-- DATA SUPPLIED follows --
(** X4.  Adding a new profile and removing it again gives back the profile
    list that was read before. *)
Theorem addOwner_then_removeOwner : forall name w owners enrolled,
  completion getOwners w = Normal owners ->
  completion getEnrolledOwners w = Normal enrolled ->
  ~ In name owners ->
  name <> "owner" ->
  completion (addOwner name ;; removeOwner name) w = Normal true
  /\ completion getOwners (exec (addOwner name ;; removeOwner name) w)
     = Normal owners.
Proof.
  intros name w owners enrolled HO HE NI NE.
  assert (A : JsString.array_includes owners name = false).
  { destruct (JsString.array_includes owners name) eqn:A; [ | reflexivity ].
    exfalso. apply NI. apply array_includes_In. exact A. }
  apply String.eqb_neq in NE.
  unfold completion in HO, HE. rewrite getOwners_spec in HO.
  rewrite getEnrolledOwners_spec in HE. cbv [fst] in HO, HE.
  world w. cbv [storage synap_owners synap_enrolled_owners] in HO, HE.
  destruct ow as [ [ lo | eo' ] | ]; try discriminate HO;
    destruct eo as [ [ le | ee ] | ]; try discriminate HE;
    injection HO as <-; injection HE as <-.
  all: run; rewrite A; run; rewrite NE; run.
  all: split; [ reflexivity | ].
  all: f_equal; apply filter_other_snoc; exact NI.
Qed.

(* ================================================================== *)
(** ** Further properties of the PIN dialog *)
(* ================================================================== *)

(** X5.  [handlePinSubmit] never throws, and it hands the pending action
    to a timer only after accepting the PIN: the entered value is four
    digits, it is the stored PIN afterwards, the dialog is closed, and in
    setup mode the confirmation equals the value while in any other mode
    the value was the stored PIN already.  It sets no other timer. *)
Theorem handlePinSubmit_schedules_only_after_accepting : forall w,
  completion handlePinSubmit w = Normal tt
  /\ (forall cb ms,
        In (EvSetTimeout cb ms) (added w (exec handlePinSubmit w)) ->
        ms = 200%N
        /\ (exists a, cb = CbPending a /\ pendingAction (pin w) = Some a)
        /\ four_digits (pinValue (pin w)) = true
        /\ synap_owner_password (storage (exec handlePinSubmit w))
           = Some (pinValue (pin w))
        /\ showPinModal (pin (exec handlePinSubmit w)) = false
        /\ (pinModalMode (pin w) = "setup" ->
            pinConfirmValue (pin w) = pinValue (pin w))
        /\ (pinModalMode (pin w) <> "setup" ->
            synap_owner_password (storage w) = Some (pinValue (pin w)))).
Proof.
  intros w.
  destruct w as [[pw ow eo] [st sm iv cu] [vas ie eos os] [ien es cep]
                   [spm pmm pv pcv pe pa] g tr].
  run. repeat (break_scrutinee; run).
  all: split; [ reflexivity | ].
  all: intros cb ms; reduce_added; intros I; split_In I.
  all: match goal with H : EvSetTimeout _ _ = EvSetTimeout _ _ |- _ =>
         inversion H; subst; clear H end.
  all: repeat match goal with
       | H : String.eqb _ _ = true |- _ => apply String.eqb_eq in H
       | H : String.eqb _ _ = false |- _ => apply String.eqb_neq in H
       | H : negb _ = true |- _ => apply negb_true_iff in H
       | H : negb _ = false |- _ => apply negb_false_iff in H
       | H : orb _ _ = false |- _ => apply orb_false_iff in H; destruct H
       end.
  all: subst.
  all: split; [ reflexivity | ].
  all: split; [ eexists; split; reflexivity | ].
  all: split; [ reflexivity | ].
  all: split; [ reflexivity | ].
  all: split; [ reflexivity | ].
  all: split; intros M; try reflexivity; try congruence;
       try (exfalso; apply M; reflexivity).
Qed.

(** X6.  A PIN that is not accepted changes nothing but the error text of
    the dialog: a value that is not four digits, a confirmation that
    differs in setup mode, or a value that is not the stored PIN in any
    other mode.  Storage, the open dialog, its pending action and the
    trace stay as they were. *)
Theorem handlePinSubmit_rejection_changes_only_the_error : forall w,
  four_digits (pinValue (pin w)) = false
  \/ (pinModalMode (pin w) = "setup" /\ pinConfirmValue (pin w) <> pinValue (pin w))
  \/ (pinModalMode (pin w) <> "setup"
      /\ synap_owner_password (storage w) <> Some (pinValue (pin w))) ->
  exists text,
    text <> ""
    /\ handlePinSubmit w = (Normal tt, exec (setPinError text) w).
Proof.
  intros w H.
  destruct w as [[pw ow eo] [st sm iv cu] [vas ie eos os] [ien es cep]
                   [spm pmm pv pcv pe pa] g tr].
  cbv [pin pinValue pinModalMode pinConfirmValue storage synap_owner_password] in H.
  run. repeat (break_scrutinee; run).
  all: repeat match goal with
       | H : String.eqb _ _ = true |- _ => apply String.eqb_eq in H
       | H : String.eqb _ _ = false |- _ => apply String.eqb_neq in H
       | H : negb _ = true |- _ => apply negb_true_iff in H
       | H : negb _ = false |- _ => apply negb_false_iff in H
       | H : orb _ _ = false |- _ => apply orb_false_iff in H; destruct H
       end.
  all: subst.
  all: try (eexists; split; [ | reflexivity ]; discriminate).
  all: exfalso; destruct H as [ H | [ [M H] | [M H] ] ];
       try congruence.
Qed.
(** * Order lifecycle of the vendor tools (mcp_vendor.py) and order intake
      (mcp_run.py): a shallow embedding and its verified properties.

    The Python module keeps its orders in one global, insertion-ordered
    dictionary and mutates the order dictionaries in place.  Here the
    store is passed explicitly: every tool is a function from the store
    (and the values the environment supplies during the call: the clock
    reading of [now()], the identifier drawn by [uuid4]) to a result and
    the store left behind. *)

From Stdlib Require Import List String Ascii ZArith Bool Lia.
From Stdlib Require Import Permutation Sorted DecimalString.
From Stdlib Require Import Floats.PrimFloat Numbers.Cyclic.Int63.Uint63.
Import ListNotations.
Open Scope string_scope.

(** ** Python dictionaries: insertion-ordered maps with string keys *)

Module Dict.

Definition t (V : Type) : Type := list (string * V).

(** [d.get(k)] *)
Fixpoint get {V} (d : t V) (k : string) : option V :=
  match d with
  | [] => None
  | (k', v) :: d' => if String.eqb k' k then Some v else get d' k
  end.

(** [d[k] = v]: an existing key keeps its position, a new key goes last. *)
Fixpoint set {V} (d : t V) (k : string) (v : V) : t V :=
  match d with
  | [] => [(k, v)]
  | (k', v') :: d' =>
      if String.eqb k' k then (k', v) :: d' else (k', v') :: set d' k v
  end.

(** [d.values()], in insertion order. *)
Definition values {V} (d : t V) : list V := map snd d.

(** [d.keys()], in insertion order. *)
Definition keys {V} (d : t V) : list string := map fst d.

(** In-place mutation of the object stored under [k], reached through
    the reference that [d.get(k)] returned: the entry stays where it
    is and now holds [v]; a key that is absent changes nothing. *)
Fixpoint mutate {V} (d : t V) (k : string) (v : V) : t V :=
  match d with
  | [] => []
  | (k', v') :: d' =>
      if String.eqb k' k then (k', v) :: d' else (k', v') :: mutate d' k v
  end.

End Dict.

(** ** Enumerations *)

Module OrderStatus.

Inductive t : Type :=
| PENDING | ACCEPTED | REJECTED | READY | ASSIGNED | DELIVERED | PAID.

(** The string each member carries ([class OrderStatus(str, Enum)]). *)
Definition value (s : t) : string :=
  match s with
  | PENDING => "pending"
  | ACCEPTED => "accepted"
  | REJECTED => "rejected"
  | READY => "ready"
  | ASSIGNED => "assigned"
  | DELIVERED => "delivered"
  | PAID => "paid"
  end.

Definition name (s : t) : string :=
  match s with
  | PENDING => "PENDING"
  | ACCEPTED => "ACCEPTED"
  | REJECTED => "REJECTED"
  | READY => "READY"
  | ASSIGNED => "ASSIGNED"
  | DELIVERED => "DELIVERED"
  | PAID => "PAID"
  end.

(** [a == b] on members is [str.__eq__] on their values. *)
Definition eqb (a b : t) : bool := String.eqb (value a) (value b).

(** [member == text], as in the status filter of [orders_list]. *)
Definition eqb_str (a : t) (text : string) : bool := String.eqb (value a) text.

End OrderStatus.

Module PaymentStatus.

Inductive t : Type := UNREQUESTED | REQUESTED | PAID.

Definition value (s : t) : string :=
  match s with
  | UNREQUESTED => "unrequested"
  | REQUESTED => "requested"
  | PAID => "paid"
  end.

Definition eqb (a b : t) : bool := String.eqb (value a) (value b).

End PaymentStatus.

(** How an f-string renders a member of a [str]-mixin [Enum] depends on
    the interpreter: up to Python 3.10 [format()] goes to the mixed-in
    [str] and prints the value; from 3.11 on it prints [str(member)],
    the qualified member name.  The tools are modelled under either
    behaviour. *)
Inductive FormatMode : Type :=
| format_value
| format_member.

Definition format_status (m : FormatMode) (s : OrderStatus.t) : string :=
  match m with
  | format_value => OrderStatus.value s
  | format_member => "OrderStatus." ++ OrderStatus.name s
  end.

(** ** Records

    One module per dictionary shape; the projections carry the
    dictionary's keys. *)

Module Agent.
Record t : Type := mk {
  id : string;
  name : string;
  phone : string
}.
End Agent.

Module Customer.
Record t : Type := mk {
  name : string;
  phone : string
}.
End Customer.

Module Item.
Record t : Type := mk {
  sku : string;
  qty : Z
}.
End Item.

Module Order.

Record t : Type := mk {
  order_id : string;
  vendor_id : string;
  customer : Customer.t;
  address : string;
  items : list Item.t;
  status : OrderStatus.t;
  created_at : Z;
  accepted_at : option Z;
  ready_at : option Z;
  assigned_at : option Z;
  delivered_at : option Z;
  paid_at : option Z;
  delivery_agent : option Agent.t;
  payment_requested : bool;
  payment_status : PaymentStatus.t
}.

(** Item assignments [o["field"] = v] on an order dictionary. *)

Definition set_status (o : t) (v : OrderStatus.t) : t :=
  mk (order_id o) (vendor_id o) (customer o) (address o) (items o)
     v (created_at o) (accepted_at o) (ready_at o) (assigned_at o)
     (delivered_at o) (paid_at o) (delivery_agent o)
     (payment_requested o) (payment_status o).

Definition set_accepted_at (o : t) (v : Z) : t :=
  mk (order_id o) (vendor_id o) (customer o) (address o) (items o)
     (status o) (created_at o) (Some v) (ready_at o) (assigned_at o)
     (delivered_at o) (paid_at o) (delivery_agent o)
     (payment_requested o) (payment_status o).

Definition set_ready_at (o : t) (v : Z) : t :=
  mk (order_id o) (vendor_id o) (customer o) (address o) (items o)
     (status o) (created_at o) (accepted_at o) (Some v) (assigned_at o)
     (delivered_at o) (paid_at o) (delivery_agent o)
     (payment_requested o) (payment_status o).

Definition set_assigned_at (o : t) (v : Z) : t :=
  mk (order_id o) (vendor_id o) (customer o) (address o) (items o)
     (status o) (created_at o) (accepted_at o) (ready_at o) (Some v)
     (delivered_at o) (paid_at o) (delivery_agent o)
     (payment_requested o) (payment_status o).

Definition set_delivered_at (o : t) (v : Z) : t :=
  mk (order_id o) (vendor_id o) (customer o) (address o) (items o)
     (status o) (created_at o) (accepted_at o) (ready_at o) (assigned_at o)
     (Some v) (paid_at o) (delivery_agent o)
     (payment_requested o) (payment_status o).

Definition set_paid_at (o : t) (v : Z) : t :=
  mk (order_id o) (vendor_id o) (customer o) (address o) (items o)
     (status o) (created_at o) (accepted_at o) (ready_at o) (assigned_at o)
     (delivered_at o) (Some v) (delivery_agent o)
     (payment_requested o) (payment_status o).

Definition set_delivery_agent (o : t) (v : Agent.t) : t :=
  mk (order_id o) (vendor_id o) (customer o) (address o) (items o)
     (status o) (created_at o) (accepted_at o) (ready_at o) (assigned_at o)
     (delivered_at o) (paid_at o) (Some v)
     (payment_requested o) (payment_status o).

Definition set_payment_status (o : t) (v : PaymentStatus.t) : t :=
  mk (order_id o) (vendor_id o) (customer o) (address o) (items o)
     (status o) (created_at o) (accepted_at o) (ready_at o) (assigned_at o)
     (delivered_at o) (paid_at o) (delivery_agent o)
     (payment_requested o) v.

End Order.

(** ** In-memory storage *)

Definition Store : Type := Dict.t Order.t.

Definition delivery_agents : Dict.t Agent.t :=
  [ ("agent_1", Agent.mk "agent_1" "Sam" "919991112223");
    ("agent_2", Agent.mk "agent_2" "Asha" "918881112223");
    ("agent_3", Agent.mk "agent_3" "Raj" "917771112223") ].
-- DATA SUPPLIED concluded --
- **WHAT IS EXPECTED**
Tally the lines in the records above that contain the word "keeps", and give only that number.

- **RESPONSE BOX**
2